The $9 million structure, with a storefront at street level, will be developed by a limited partnership led by William Cocose, vice president of Mayfair Construction Co.

City planning officials praised the project, saying it will help relieve a shortage of parking caused by the boom in downtown office construction.

But their official verdict was panned by Theodore Novak, a prominent zoning lawyer who represents Richard Stein, developer of the nearby North Loop Transportation Center, a 1,200-space facility at 203 N. LaSalle St.

Novak argued that the commission should withhold approval until it formally adopts its own proposed report on downtown parking policies.”

The 33-page report calls for a ban on new parking lots and decks in a Loop ”core zone” where mid-day traffic congestion approaches gridlock. The proposed Wells-Lake self-park garage would be located just outside that zone, whose perimeter is a half-block inside that of the Loop elevated structure.

”All this work (studying Loop parking problems) will go for naught if we allow this project to go ahead today,” said Novak.

He added that cramped conditions under the elevated tracks at Wells and Lake made it the ”worst possible place” to build a huge parking structure.

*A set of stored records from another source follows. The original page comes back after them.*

(* ===== verification/SwitchSpec.v ===== *)
(** * Switching between the terminals

    The screen shows one terminal; the others are kept in memory. A switch
    exchanges them and loses nothing. *)

From S2P Require Import Prelude CInt Memory CString State I8259 Screen Printf FS Process.
From S2P Require Import Terminal Keyboard Example.

(** Where a terminal is kept while it is not displayed. *)
Definition kept_at (t : Z) : Z := VIDEO_TERM + VIDEO_OFFSET * t.

(** The characters are copied one by one. *)
Lemma save_screen_ok m t cs : 1 ≤ t → length cs = 2000%nat → Forall is_u8 cs →
  screen_at m VIDEO cs → mapped m (kept_at t) 4000 →
  ∃ m', save_screen t m = Ok (tt, m') ∧ screen_at m' (kept_at t) cs ∧ dom m' = dom m ∧
    ∀ a, ¬ (kept_at t ≤ a < kept_at t + 4000) → m' !! a = m !! a.
Proof.
  intros Ht Hl Hu [Hmv Hs]%screen_at_spec Hm; [|done].
  assert (VIDEO + 4000 ≤ kept_at t) as Hdis by (unfold kept_at, VIDEO, VIDEO_TERM, VIDEO_OFFSET; lia).
  set (I := λ (i : Z) (m' : mem), dom m' = dom m ∧
    (∀ (k : nat) c, Z.of_nat k < i → cs !! k = Some c → m' !! (kept_at t + 2 * Z.of_nat k) = Some c) ∧
    ∀ a, ¬ (kept_at t ≤ a < kept_at t + 4000) → m' !! a = m !! a).
  pose proof (wp_for (λ i, c ← load8 (VIDEO + Z.shiftl i 1);
    store8 (VIDEO_TERM + VIDEO_OFFSET * t + Z.shiftl i 1) c) I 2000 0 m) as W. unfold save_screen. change (Z.to_nat (NUM_ROWS * NUM_COLS)) with 2000%nat.
  fold (kept_at t) in W. rewrite mapped_spec in Hm.
  apply wp_ok in W as ([] & m' & E & Hd & Hc & Ho).
  - exists m'. split; [exact E|]. split; [|done]. apply screen_at_spec; [done|]. split.
    + eapply mapped_dom; [exact Hd|]. by apply mapped_spec.
    + intros i c Hi. apply Hc; [|done]. apply lookup_lt_Some in Hi. lia.
  - split; [done|]. split; [lia|done].
  - intros j m1 Hj (Hd & Hc & Ho). rewrite wp_bind, shiftl_1.
    destruct (lookup_lt_is_Some_2 cs (Z.to_nat j)) as [c Hcj]; [lia|].
    eapply wp_run.
    { apply load8_ok. rewrite Ho by (unfold VIDEO in *; lia). rewrite <-(Hs _ _ Hcj). f_equal. lia. }
    assert (is_Some (m1 !! (kept_at t + 2 * j))) as Hsm.
    { apply elem_of_dom. rewrite Hd. apply elem_of_dom, Hm. lia. }
    change (VIDEO_TERM + VIDEO_OFFSET * t) with (kept_at t).
    pose proof (store8_ok m1 _ c Hsm) as Est. eapply wp_run; [exact Est|]. rewrite u8_id by (by eapply Forall_lookup_1).
    split; [|split].
    + by rewrite dom_insert_mapped.
    + intros k d Hk Hd'. destruct (decide (Z.of_nat k = j)) as [Ek|Nk].
      * rewrite Ek, lookup_insert_eq. rewrite <-Hcj, <-Hd'. f_equal. lia.
      * rewrite lookup_insert_ne by lia. apply Hc; [lia|done].
    + intros a Ha. rewrite lookup_insert_ne by lia. by apply Ho.
Qed.

Lemma show_screen_ok m n cs : 1 ≤ n → length cs = 2000%nat → Forall is_u8 cs →
  mapped m VIDEO 4000 → screen_at m (kept_at n) cs →
  show_screen n m = Ok (tt, put_bytes m VIDEO (cell_bytes cs)).
Proof.
  intros Hn Hl Hu Hm [_ Hs]%screen_at_spec; [|done].
  assert (VIDEO + 4000 ≤ kept_at n) as Hdis by (unfold kept_at, VIDEO, VIDEO_TERM, VIDEO_OFFSET; lia).
  unfold show_screen. fold (kept_at n).
  change m with (put_bytes m VIDEO (cell_bytes (take (Z.to_nat 0) cs))) at 1.
  rewrite (draw_loop m VIDEO cs); [| |lia|rewrite Hl; done].
  - by rewrite take_ge by (rewrite Hl; done).
  - intros j c Hj Hc. erewrite bind_ok.
    2:{ apply load8_ok. rewrite put_bytes_outside.
        - rewrite shiftl_1, <-(Hs _ _ Hc). f_equal. lia.
        - rewrite length_cell_bytes, length_take, shiftl_1. lia. }
    apply draw_cell_at; [done|done|lia|done|by eapply Forall_lookup_1].
Qed.

Section switch.
Context `{Layout}.

(** [updatecursor] and nothing else reaches the display controller. *)
Lemma cursor_ok s t v : currentTerminal (kscr s) = t → tty_at s t v →
  ∃ io lo hi, updatecursor s = Ok (tt, s <| kio := io |>) ∧
    outs (io_trace io) = outs (io_trace (kio s)) ++
      [(0x3D4, 0x0F); (0x3D5, lo); (0x3D4, 0x0E); (0x3D5, hi)] ∧
    lo + 256 * hi = 80 * row v + col v ∧ io_if io = io_if (kio s).
Proof.
  intros Htc ((_ & _ & Hr & Hc) & _ & Ex & Ey).
  assert (whatTerm s = Ok (t, s)) as Ew by (by rewrite <-Htc).
  unfold updatecursor. erewrite bind_ok by exact Ew.
  erewrite bind_ok by (unfold screen_y_at, kget, mbind, K_bind, klift; by rewrite Ey).
  erewrite bind_ok by (unfold screen_x_at, kget, mbind, K_bind, klift; by rewrite Ex).
  set (p := 80 * row v + col v). rewrite u16_id by (fold p; unfold p; lia).
  replace (row v * 80 + col v) with p by (unfold p; lia).
  do 3 eexists. split; [reflexivity|].
  cbn [kio io_trace upd Set_kio Set_io_trace]. rewrite !outs_cons, <-!app_assoc. cbn [app].
  split; [reflexivity|]. split; [|done]. rewrite !u8_u8.
  rewrite Z.shiftr_div_pow2 by lia. unfold u8. change (2 ^ 8) with 256.
  rewrite (Z.mod_small (p / 256)).
  - pose proof (Z.div_mod p 256 ltac:(lia)). lia.
  - split; [apply Z.div_pos|apply Z.div_lt_upper_bound]; unfold p; lia.
Qed.

(** The bit of a terminal in [numShells]. *)
Definition shell_bit (n : Z) : Z := if bool_decide (n = 1) then 1 else if bool_decide (n = 2) then 2 else 4.

(** The memory after the exchange shows every terminal where it now is. *)
Lemma exchange_tty s t n m1 (view : Z → tty) io u :
  currentTerminal (kscr s) = t → 1 ≤ t ≤ 3 → 1 ≤ n ≤ 3 → 1 ≤ u ≤ 3 → t ≠ n →
  (∀ u, 1 ≤ u ≤ 3 → tty_at s u (view u)) →
  screen_at m1 (kept_at t) (cells (view t)) → dom m1 = dom (kmem s) →
  (∀ a, ¬ (kept_at t ≤ a < kept_at t + 4000) → m1 !! a = kmem s !! a) →
  tty_at (((s <| kmem := put_bytes m1 VIDEO (cell_bytes (cells (view n))) |>)
    <| kscr ::= (λ c, c <| currentTerminal := n |>) |>) <| kio := io |>) u (view u).
Proof.
  intros Hc Ht Hn Hu Hne Hv Hs1 Hd Ho. pose proof (Hv t Ht) as ((_ & _) & Hsv & _).
  pose proof (Hv n Hn) as ((Hl & _) & _). destruct (Hv u Hu) as (Hwok & Hsw & Exw & Eyw).
  split; [done|]. split; [|done].
  assert (mapped m1 VIDEO 4000) as Hm.
  { eapply mapped_dom; [exact Hd|]. unfold term_base in Hsv.
    rewrite bool_decide_eq_true_2 in Hsv by done. apply Hsv. }
  assert (dom (put_bytes m1 VIDEO (cell_bytes (cells (view n)))) = dom m1) as Hdp.
  { apply put_bytes_dom. by rewrite length_cell_bytes, Hl. }
  assert (∀ a, ¬ (VIDEO ≤ a < VIDEO + 4000) →
    put_bytes m1 VIDEO (cell_bytes (cells (view n))) !! a = m1 !! a) as Hop.
  { intros a Ha. apply put_bytes_outside. by rewrite length_cell_bytes, Hl. }
  upd_cbv. unfold term_base in *. cbn [currentTerminal] in *. destruct (decide (u = n)) as [->|Eun].
  - rewrite (bool_decide_eq_true_2 (n = n)) by done. by apply put_cells_screen.
  - rewrite (bool_decide_eq_false_2 (u = n)) by done. fold (kept_at u). destruct (decide (u = t)) as [->|Nut].
    + eapply screen_at_agree; [exact Hdp| |exact Hs1]. intros a Ha. apply Hop.
      unfold kept_at, VIDEO, VIDEO_TERM, VIDEO_OFFSET in *. lia.
    + rewrite bool_decide_eq_false_2 in Hsw by congruence. fold (kept_at u) in Hsw.
      eapply screen_at_agree; [by rewrite Hdp| |exact Hsw]. intros a Ha.
      rewrite Hop, Ho; [done|unfold kept_at, VIDEO, VIDEO_TERM, VIDEO_OFFSET in *; lia..].
Qed.

Lemma switch_ok s t n view :
  currentTerminal (kscr s) = t → 1 ≤ t ≤ 3 → 1 ≤ n ≤ 3 → t ≠ n →
  Z.land (numShells (kscr s)) (shell_bit n) ≠ 0 → mapped (kmem s) (kept_at t) 4000 →
  (∀ u, 1 ≤ u ≤ 3 → tty_at s u (view u)) →
  ∃ m io lo hi, let s' := ((s <| kmem := m |>) <| kscr ::= (λ c, c <| currentTerminal := n |>) |>)
      <| kio := io |> in
    screenChange n s = Ok (Return 0, s') ∧ (∀ u, 1 ≤ u ≤ 3 → tty_at s' u (view u)) ∧
    dom m = dom (kmem s) ∧
    (∀ a, ¬ (VIDEO ≤ a < VIDEO + 4000) → ¬ (kept_at t ≤ a < kept_at t + 4000) → m !! a = kmem s !! a) ∧
    outs (io_trace io) = outs (io_trace (kio s)) ++
      [(0x3D4, 0x0F); (0x3D5, lo); (0x3D4, 0x0E); (0x3D5, hi)] ∧
    lo + 256 * hi = 80 * row (view n) + col (view n) ∧ io_if io = io_if (kio s).
Proof.
  intros Hc Ht Hn Hne Hsh Hm Hv.
  pose proof (Hv t Ht) as Hvt. destruct Hvt as ((Hlt & Hut & _) & Hst & _).
  pose proof (Hv n Hn) as Hvn. destruct Hvn as ((Hln & Hun & _) & Hsn & _).
  unfold term_base in Hst, Hsn. rewrite bool_decide_eq_true_2 in Hst by done.
  rewrite bool_decide_eq_false_2 in Hsn by congruence. fold (kept_at n) in Hsn.
  destruct (save_screen_ok (kmem s) t (cells (view t)) ltac:(lia) Hlt Hut Hst Hm)
    as (m1 & E1 & Hs1 & Hd1 & Ho1).
  assert (screen_at m1 (kept_at n) (cells (view n))) as Hsn1.
  { eapply screen_at_agree; [exact Hd1| |exact Hsn]. intros a Ha. apply Ho1.
    unfold kept_at, VIDEO_TERM, VIDEO_OFFSET in *. lia. }
  assert (mapped m1 VIDEO 4000) as Hmv by (eapply mapped_dom; [exact Hd1|apply Hst]).
  pose proof (show_screen_ok m1 n _ ltac:(lia) Hln Hun Hmv Hsn1) as E2.
  set (m2 := put_bytes m1 VIDEO _) in E2.
  set (s2 := (s <| kmem := m2 |>) <| kscr ::= (λ c, c <| currentTerminal := n |>) |>).
  pose proof (λ io u Hu, exchange_tty s t n m1 view io u Hc Ht Hn Hu Hne Hv Hs1 Hd1 Ho1) as Htty.
  fold m2 in Htty. fold s2 in Htty.
  assert (tty_at s2 n (view n)) as Htn by (specialize (Htty (kio s) n Hn); exact Htty).
  destruct (cursor_ok s2 n (view n) eq_refl Htn) as (io & lo & hi & E3 & Hout & Hpos & Hif).
  exists m2, io, lo, hi. cbv zeta. split; [|split; [intros u Hu; by apply Htty|split; [|split; [|done]]]].
  - unfold screenChange. erewrite bind_ok by (unfold whatTerm, kget, mbind, K_bind, mret, K_ret; reflexivity).
    rewrite Hc, (bool_decide_eq_false_2 (n = t)) by congruence.
    rewrite (bool_decide_eq_true_2 (1 ≤ t ≤ 3)) by lia.
    erewrite bind_ok by (apply on_mem_ok; exact E1).
    assert (∀ k, show_terminal n (shell_bit n) (s <| kmem := m1 |>) = k →
      (if bool_decide (n = 1) then show_terminal 1 1
       else if bool_decide (n = 2) then show_terminal 2 2
       else if bool_decide (n = 3) then show_terminal 3 4
       else _ ← printf msg_higher []; mret (Return 0)) (s <| kmem := m1 |>) = k) as Hsel.
    { intros k <-. assert (n = 1 ∨ n = 2 ∨ n = 3) as [-> |[-> | ->]] by lia; done. }
    apply Hsel. unfold show_terminal.
    erewrite bind_ok by (unfold getBitMap, kget, mbind, K_bind, mret, K_ret; reflexivity).
    erewrite bind_ok by (unfold kget; reflexivity). cbv zeta.
    change (numShells (kscr (s <| kmem := m1 |>))) with (numShells (kscr s)).
    rewrite (bool_decide_eq_true_2 (Z.land _ _ ≠ 0)) by done. cbn [negb]. rewrite andb_false_r.
    erewrite bind_ok by reflexivity. cbv iota.
    rewrite (bind_ok _ _ _ tt (s <| kmem := m2 |>)) by (etrans; [apply on_mem_ok; exact E2|reflexivity]).
    rewrite (bind_ok _ _ _ tt s2) by reflexivity. by erewrite bind_ok by exact E3.
  - unfold m2. rewrite put_bytes_dom; [done|]. rewrite length_cell_bytes, Hln. exact Hmv.
  - intros a H1 H2. unfold m2. rewrite put_bytes_outside by (rewrite length_cell_bytes, Hln; exact H1).
    by apply Ho1.
Qed.
End switch.

(** C15: switching to a terminal [n] that has its shell shows it on the
    screen, cursor included, and keeps what every terminal shows, the one
    that leaves the screen too; the lines, the processes and the rest of
    memory do not change, so switching back gives the same screen again. *)
Theorem screenChange_switches `{Layout} s t n view :
  currentTerminal (kscr s) = t → 1 ≤ t ≤ 3 → 1 ≤ n ≤ 3 → t ≠ n →
  Z.land (numShells (kscr s)) (shell_bit n) ≠ 0 → mapped (kmem s) (kept_at t) 4000 →
  (∀ u, 1 ≤ u ≤ 3 → tty_at s u (view u)) →
  ∃ s' lo hi, screenChange n s = Ok (Return 0, s') ∧ currentTerminal (kscr s') = n ∧
    (∀ u, 1 ≤ u ≤ 3 → tty_at s' u (view u)) ∧ kproc s' = kproc s ∧ kterm s' = kterm s ∧
    (∀ a, ¬ (VIDEO ≤ a < VIDEO + 4000) → ¬ (kept_at t ≤ a < kept_at t + 4000) →
      kmem s' !! a = kmem s !! a) ∧
    outs (io_trace (kio s')) = outs (io_trace (kio s)) ++
      [(0x3D4, 0x0F); (0x3D5, lo); (0x3D4, 0x0E); (0x3D5, hi)] ∧
    lo + 256 * hi = 80 * row (view n) + col (view n).
Proof.
  intros Hc Ht Hn Hne Hsh Hm Hv.
  destruct (switch_ok s t n view Hc Ht Hn Hne Hsh Hm Hv)
    as (m & io & lo & hi & E & Htty & _ & Ho & Hout & Hpos & _).
  do 3 eexists. split; [exact E|]. split; [done|]. split; [exact Htty|]. by repeat split.
Qed.

Lemma screenChange_switches_witness :
  let s := (ex_state 1) <| kscr ::= (λ c, c <| numShells := 3 |>) |> in
  let view u := if decide (u = 1) then ex_tty 32 else ex_tty (96 + u) in
  ∃ s' lo hi, screenChange 2 s = Ok (Return 0, s') ∧
    currentTerminal (kscr s') = 2 ∧
    (∀ u, 1 ≤ u ≤ 3 → tty_at s' u (view u)) ∧ kproc s' = kproc s ∧ kterm s' = kterm s ∧
    (∀ a, ¬ (VIDEO ≤ a < VIDEO + 4000) → ¬ (kept_at 1 ≤ a < kept_at 1 + 4000) →
      kmem s' !! a = kmem s !! a) ∧
    outs (io_trace (kio s')) = outs (io_trace (kio s)) ++
      [(0x3D4, 0x0F); (0x3D5, lo); (0x3D4, 0x0E); (0x3D5, hi)] ∧
    lo + 256 * hi = 80 * row (view 2) + col (view 2).
Proof.
  intros s view. apply (screenChange_switches s 1 2 view); [reflexivity|lia..|vm_compute; discriminate|exact (proj1 ex_kept)|].
  apply ex_mem_ttys; reflexivity.
Defined.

Novak also criticized the way the commission handled the proposal, claiming that the final plans were unavailable to the public until a few hours before Thursday`s meeting. Moreover, Novak said, the commission did not have a quorum present in the City Council chambers to listen to the developer`s presentation or to the city`s rationale for approval. The project had enough votes to pass only because Ald. Sheneather Butler (27th), an ex-officio member, left a proxy vote.

Elizabeth Hollander, commissioner of planning, told Novak that he should turn his frustration into support for a new set of rules and procedures being considered by the commission. The new rules would require that a developer`s zoning application and the planning staff`s response be made available to the public five days before final commission action.

More than a year in the making, both the downtown parking guidelines and the new Plan Commission rules were touted earlier this week in a press release issued by Mayor Eugene Sawyer`s office. The reports will be considered at special Plan Commission meetings Jan. 26 for the parking rules and Feb. 16 for the commission procedures.

The two reports are part of a veritable parade of planning guidelines that Sawyer and his Department of Planning will unveil over the next two months. The publicity blitz was announced after Sawyer`s campaign adviser, Reynard Rochon, complained in an internal memo that Hollander hasn`t provided Sawyer with enough ”good news” to announce.